(Saved entries)
(* ===== verification/CasTree.v ===== *)
(** * Browsing directories of the Content Addressable Storage

    What is found below the "directory" and "tree" directories of [CasPath.v]: the
    directories of [cas_directory.go], created by the two factories, one below the
    other. The reference is a walk along the messages, which for trees are those of the
    directory walker of [pkg/cas/tree_directory_walker.go]. *)

From S2P Require Import Prelude GoLib Errors StateFile Virtual Examples TreeWalker CasDirectory CasDirectoryFactories ParsingDirectories BlobsDirectory CasPath.
Import Binary Strings Strconv.
Local Open Scope Z_scope.
Set Warnings "-register-all".

(** ** The result of one lookup *)

Section OneLookup.
Context {E : Errors} {P : PathLib} {D : DigestLib} {VC : VirtualConstants}.
Context {W : Type} {VN : VirtualNodes W} {HA : HandleAllocators}.
Context {C : Type} {CC : CASDirectoryContext C} {CL : CASDirectoryLib C}.

(** The symbolic link at an index. *)
Definition symlink_result (d : casDirectory C) (i : nat) (e : SymlinkNode) : vres DirectoryChild :=
  match LookupSymlink (sn_Target e) with
  | Err _ => VErr StatusErrIO
  | Ok l => VOk (FromLeaf (AsLinkableLeaf (New (handleAllocator d) (PutUvarint (u64 (Z.of_nat i + 1)))) l))
  end.

(** The child for an entry, if its digest is valid. *)
Definition with_digest (df : DigestFunction) (p : option ProtoDigest) (f : Digest -> vres DirectoryChild)
  : vres DirectoryChild :=
  match NewDigestFromProto df p with Err _ => VErr StatusErrIO | Ok c => f c end.

Definition entry_result (d : casDirectory C) (e : entry) : vres DirectoryChild :=
  match e with
  | EDirectory e => with_digest (CasDirectory.digestFunction d) (rdn_Digest e) (fun c =>
      VOk (FromDirectory (LookupDirectory (directoryContext d) c)))
  | EFile e => with_digest (CasDirectory.digestFunction d) (fn_Digest e) (fun c =>
      VOk (FromLeaf (LookupFile (directoryContext d) c (fn_IsExecutable e))))
  | ESymlink i e => symlink_result d i e
  end.

Lemma make_entry_result d e w : (make_entry d e w).1 = entry_result d e.
Proof using.
  destruct e as [e|e|i e]; cbn; unfold make_directory, make_file, make_symlink, createSymlink, with_digest, symlink_result.
  - by destruct (NewDigestFromProto _ _) as [c|x]; [|destruct (LogError _ _ _)].
  - by destruct (NewDigestFromProto _ _) as [c|x]; [|destruct (LogError _ _ _)].
  - by destruct (LookupSymlink _) as [l|x]; [|destruct (LogError _ _ _)].
Qed.

Lemma with_attributes_result requested out m w : (with_attributes requested out m w).1.1 = (m w).1.
Proof using.
  unfold with_attributes. destruct (m w) as [[child|s] w1]; [|done].
  by destruct (Child_VirtualGetAttributes _ _ _ _) as [a w2].
Qed.

Lemma VirtualLookup_result d name requested out w :
  (forall directory, (GetDirectoryContents (directoryContext d) w).1 = VOk directory -> sorted directory) ->
  (VirtualLookup d name requested out w).1.1 =
    match (GetDirectoryContents (directoryContext d) w).1 with
    | VErr s => VErr s
    | VOk directory =>
        match find_entry directory (Component_String name) with
        | None => VErr StatusErrNoEnt
        | Some e => entry_result d e
        end
    end.
Proof using.
  intros Hsorted. destruct (GetDirectoryContents (directoryContext d) w) as [[directory|s] w1] eqn:Hd.
  - rewrite (VirtualLookup_find d name requested out w directory w1 Hd) by by apply Hsorted.
    cbn [fst]. destruct (find_entry _ _) as [e|]; [|done]. by rewrite with_attributes_result, make_entry_result.
  - unfold VirtualLookup. by rewrite Hd.
Qed.
End OneLookup.

Section CasTree.
Context {E : Errors} {P : PathLib} {PL : PathLaws P} {D : DigestLib} {VC : VirtualConstants}.
Context {W : Type} {VN : VirtualNodes W} {HA : HandleAllocators} {DF : DirectoryFetcher W} {FE : FactoryEnvironment}.
Context {CLD : CASDirectoryLib decomposedCASDirectoryContext}.
Context {CLR : CASDirectoryLib treeRootCASDirectoryContext}.
Context {CLC : CASDirectoryLib treeChildCASDirectoryContext}.

(** ** Where directories come from

    A message of its own, or a part of a tree: for the latter, the directory walkers
    of trees tell which part. *)
Inductive source : Type :=
| Decomposed (blobDigest : Digest)
| InTree (dw : treeDirectoryWalker).

Definition source_node (s : source) : VDirectory :=
  match s with
  | Decomposed d => CasDirectoryFactories.decomposed_LookupDirectory d
  | InTree (treeRootDirectoryWalker t) => treeFactory_LookupDirectory t
  | InTree (treeChildDirectoryWalker t c) => CasDirectoryFactories.tree_LookupDirectory (createTreeContext t) c
  end.
Definition step (st : State) (e : Event) : State :=
  match e with
  | MouseDown onStage point uuid => handleMouseDown st onStage point uuid
  | MouseMove point => handleMouseMove st point
  | MouseUp => handleMouseUp st
  | ShapeClick n => selectShape st n
  | ShapeDragEnd n pos => onDragEnd st n pos
  | ApplyStyle => applyStyleToSelected st
  | SetTool k =>
      mkState (shapes st) k (selectedId st) (strokeColor st) (fillColor st)
        (strokeWidth st) (strokeStyle st) (isDrawing st) (newShape st)
  | SetStrokeColor c =>
      mkState (shapes st) (tool st) (selectedId st) c (fillColor st)
        (strokeWidth st) (strokeStyle st) (isDrawing st) (newShape st)
  | SetFillColor c =>
      mkState (shapes st) (tool st) (selectedId st) (strokeColor st) c
        (strokeWidth st) (strokeStyle st) (isDrawing st) (newShape st)
  | SetStrokeWidth w =>
      mkState (shapes st) (tool st) (selectedId st) (strokeColor st) (fillColor st)
        w (strokeStyle st) (isDrawing st) (newShape st)
  | SetStrokeStyle k =>
      mkState (shapes st) (tool st) (selectedId st) (strokeColor st) (fillColor st)
        (strokeWidth st) k (isDrawing st) (newShape st)
  end.

(** The values [uuidv4()] returns during a session, one per mouse-down. *)
Fixpoint uuids (es : list Event) : list string :=
  match es with
  | [] => []
  | MouseDown _ _ u :: es => u :: uuids es
  | _ :: es => uuids es
  end.

(** A shape as a completed gesture leaves it: a rectangle with both sides
    at least 5, a circle with radius at least 5, a line of length at
    least 5. *)
Definition committed_ok (s : Shape.t) : Prop :=
  match Shape.type s with
  | rectangle => exists w h, Shape.width s = Some w /\ Shape.height s = Some h
                   /\ 5 <= w /\ 5 <= h
  | circle => exists r, Shape.radius s = Some r /\ 5 <= r
  | line => exists a b, Shape.x2 s = Some a /\ Shape.y2 s = Some b
              /\ 5 <= sqrt ((a - Shape.x s) ^ 2 + (b - Shape.y s) ^ 2)
  end.

Definition draft_ids (st : State) : list string :=
  match newShape st with Some d => [Shape.id d] | None => [] end.

Definition session_inv (st : State) (es : list Event) : Prop :=
  Forall committed_ok (shapes st)
  /\ (forall d, newShape st = Some d -> wf_draft d)
  /\ NoDup (map Shape.id (shapes st) ++ draft_ids st ++ uuids es).

Lemma ids_updateShape i a l :
  Shape.a_id a = None -> map Shape.id (updateShape i a l) = map Shape.id l.
Proof.
  intros Ha. unfold updateShape. rewrite map_map. apply map_ext. intros s.
  destruct (String.eqb (Shape.id s) i); [|reflexivity].
  destruct s, a; cbn in *; subst; reflexivity.
Qed.

Lemma Forall_updateShape (P : Shape.t -> Prop) i a l :
  Forall P l -> (forall s, In s l -> Shape.id s = i -> P (Shape.merge s a)) ->
  Forall P (updateShape i a l).
Proof.
  intros Hl Hm. unfold updateShape. apply Forall_map. rewrite Forall_forall in *.
  intros s Hs. destruct (String.eqb_spec (Shape.id s) i); auto.
Qed.

Lemma committed_style s c w k f :
  committed_ok (Shape.merge s (Shape.mkAttrs None None None None c w k
                                 None None None f None None))
  <-> committed_ok s.
Proof. destruct s as [i [] x y st sw ss wd ht r fl u v]; reflexivity. Qed.

Lemma committed_drag s pos : committed_ok s -> committed_ok (Shape.merge s (drag_attrs s pos)).
Proof.
  destruct pos as [px py].
  destruct s as [i [] x y st sw ss wd ht r fl u v]; unfold committed_ok, drag_attrs;
    cbn; [tauto|tauto|].
  intros (a & b & -> & -> & H). exists (a + px), (b + py). split; [reflexivity|].
  split; [reflexivity|].
  replace (a + px - (x + px)) with (a - x) by ring.
  replace (b + py - (y + py)) with (b - y) by ring. exact H.
Qed.

Lemma commit_ok d : wf_draft d -> too_small d = false -> committed_ok (commit_shape d).
Proof.
  intros Hw Ht. apply too_small_clears in Ht; [|exact Hw].
  unfold clears_threshold in Ht. destruct (Shape.type d) eqn:Ek.
  - destruct Ht as (w & h & Ew & Eh & Hw5 & Hh5).
    rewrite (commit_shape_rectangle d w h Ek Ew Eh). unfold committed_ok. cbn.
    exists (Rabs w), (Rabs h). auto.
  - unfold commit_shape. rewrite Ek. unfold committed_ok. rewrite Ek. exact Ht.
  - unfold commit_shape. rewrite Ek. unfold committed_ok. rewrite Ek. exact Ht.
Qed.

Lemma commit_id d : Shape.id (commit_shape d) = Shape.id d.
Proof.
  unfold commit_shape. destruct (Shape.type d); [|reflexivity|reflexivity].
  destruct (normalize_axis (Shape.x d) (Shape.width d)).
  destruct (normalize_axis (Shape.y d) (Shape.height d)). reflexivity.
Qed.

Lemma move_draft_id d px py : Shape.id (move_draft d px py) = Shape.id d.
Proof. destruct d as [i [] x y st sw ss w h r f u v]; reflexivity. Qed.

Lemma move_draft_wf d px py : wf_draft (move_draft d px py).
Proof. destruct d as [i [] x y st sw ss w h r f u v]; cbn; repeat split; discriminate. Qed.

Lemma NoDup_drop_middle (A B C : list string) :
  NoDup (A ++ B ++ C) -> NoDup (A ++ C).
Proof.
  induction B as [|b B IH]; [exact (fun H => H)|].
  intros H. apply IH. apply (NoDup_remove_1 A (B ++ C) b). exact H.
Qed.
Lemma C3_column_count_of_stripped_line_witness :
  process_line (row ["1"; "The"; "the"; "DET"; "_"; "_"; "0"; "root"; "_"]) reset
  = (reset, [], inl (column_count_error "9"))
  /\ process_line
       (row ["1"; "The"; "the"; "DET"; "_"; "_"; "0"; "root"; "_"; "_"; "x"]) reset
     = (reset, [], inl (column_count_error "11")).
Proof.
  split.
  - apply (proj2 (C3_column_count_of_stripped_line
             (row ["1"; "The"; "the"; "DET"; "_"; "_"; "0"; "root"; "_"]) reset
             eq_refl eq_refl)).
    vm_compute. discriminate.
  - apply (proj2 (C3_column_count_of_stripped_line
             (row ["1"; "The"; "the"; "DET"; "_"; "_"; "0"; "root"; "_"; "_"; "x"])
             reset eq_refl eq_refl)).
    vm_compute. discriminate.
Defined.

(** C4.  The key [SpaceAfter] is to be a boolean in MISC only, and a
    string feature in [UD/FEATS], as the docstring of the class says.  The
    code turns it into a boolean in both columns: the row with FEATS
    [SpaceAfter=No] stores the boolean false in [UD/FEATS], and so does the
    pair [SpaceAfter=v] in any group. *)
Theorem C4_feats_SpaceAfter_is_stored_as_bool :
  process_line
    (row ["1"; "x"; "_"; "_"; "_"; "SpaceAfter=No"; "_"; "_"; "_"; "_"]) reset
  = (mkCounters 1 0 0,
     [CSetType "1" "word"; CSetParent "1" "sentence";
      CSetFeature "1" "UD" "id" "str" (VStr "1");
      CSetFeature "1" "meta" "index" "int" (VInt 1);
      CSetFeature "1" "UD" "null" "bool" (VBool false);
      CSetFeature "1" "UD/FEATS" "SpaceAfter" "bool" (VBool false);
      CSetFeature "1" "UD" "form" "str" (VStr "x")],
     inr tt)
  /\ (forall name group v st,
        process_pair name group ("SpaceAfter=" ++ v) st
        = (st, [CSetFeature name group "SpaceAfter" "bool"
                  (VBool (negb (String.eqb v "No")))], inr tt)).
Proof.
  split; [vm_compute; reflexivity|].
  intros. reflexivity.
Qed.

(** ** Tokens and their relations *)

Lemma split1_contains c s :
  contains c s = true -> exists a b, split1 c s = [a; b].
Proof.
  induction s as [|d r IH]; simpl; [discriminate|].
  destruct (Ascii.eqb d c); [eauto|].
  intros H. destruct (IH H) as (a & b & E). rewrite E. eauto.
Qed.

Lemma int_digits_all_digits s : forall acc z,
  int_digits acc s = Some z -> all_chars is_ascii_digit s = true.
Proof.
  induction s as [|c r IH]; simpl; intros acc z H; [reflexivity|].
  destruct (is_ascii_digit c); [|discriminate]. simpl. eapply IH. exact H.
Qed.

Lemma all_chars_impl (p q : ascii -> bool) s :
  (forall c, p c = true -> q c = true) ->
  all_chars p s = true -> all_chars q s = true.
Proof.
  intros H. induction s as [|c r IH]; simpl; [reflexivity|].
  intros E. apply andb_true_iff in E. destruct E as [E1 E2].
  rewrite (H c E1), (IH E2). reflexivity.
Qed.

Lemma numeric_some s z :
  numeric s = Some z -> isdigit s = true /\ int s = inr z.
Proof.
  unfold numeric, decimal, isdigit, int.
  destruct (int_max_str_digits <? digit_run s); [discriminate|].
  destruct (is_empty s); [discriminate|].
  intros H. rewrite H. split; [|reflexivity]. simpl.
  apply all_chars_impl with (p := is_ascii_digit).
  - intros c Hc. unfold isdigit_char. rewrite Hc. reflexivity.
  - eapply int_digits_all_digits. exact H.
Qed.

> **PROBLEM DETAILS**: Above are the records; from them, give again exactly the lines from the one containing "Definition session_inv (st" through the one containing "Lemma committed_style s", both included.

> **ANSWER TO THIS PROBLEM**:
Definition session_inv (st : State) (es : list Event) : Prop :=
  Forall committed_ok (shapes st)
  /\ (forall d, newShape st = Some d -> wf_draft d)
  /\ NoDup (map Shape.id (shapes st) ++ draft_ids st ++ uuids es).

Lemma ids_updateShape i a l :
  Shape.a_id a = None -> map Shape.id (updateShape i a l) = map Shape.id l.
Proof.
  intros Ha. unfold updateShape. rewrite map_map. apply map_ext. intros s.
  destruct (String.eqb (Shape.id s) i); [|reflexivity].
  destruct s, a; cbn in *; subst; reflexivity.
Qed.

Lemma Forall_updateShape (P : Shape.t -> Prop) i a l :
  Forall P l -> (forall s, In s l -> Shape.id s = i -> P (Shape.merge s a)) ->
  Forall P (updateShape i a l).
Proof.
  intros Hl Hm. unfold updateShape. apply Forall_map. rewrite Forall_forall in *.
  intros s Hs. destruct (String.eqb_spec (Shape.id s) i); auto.
Qed.

Lemma committed_style s c w k f :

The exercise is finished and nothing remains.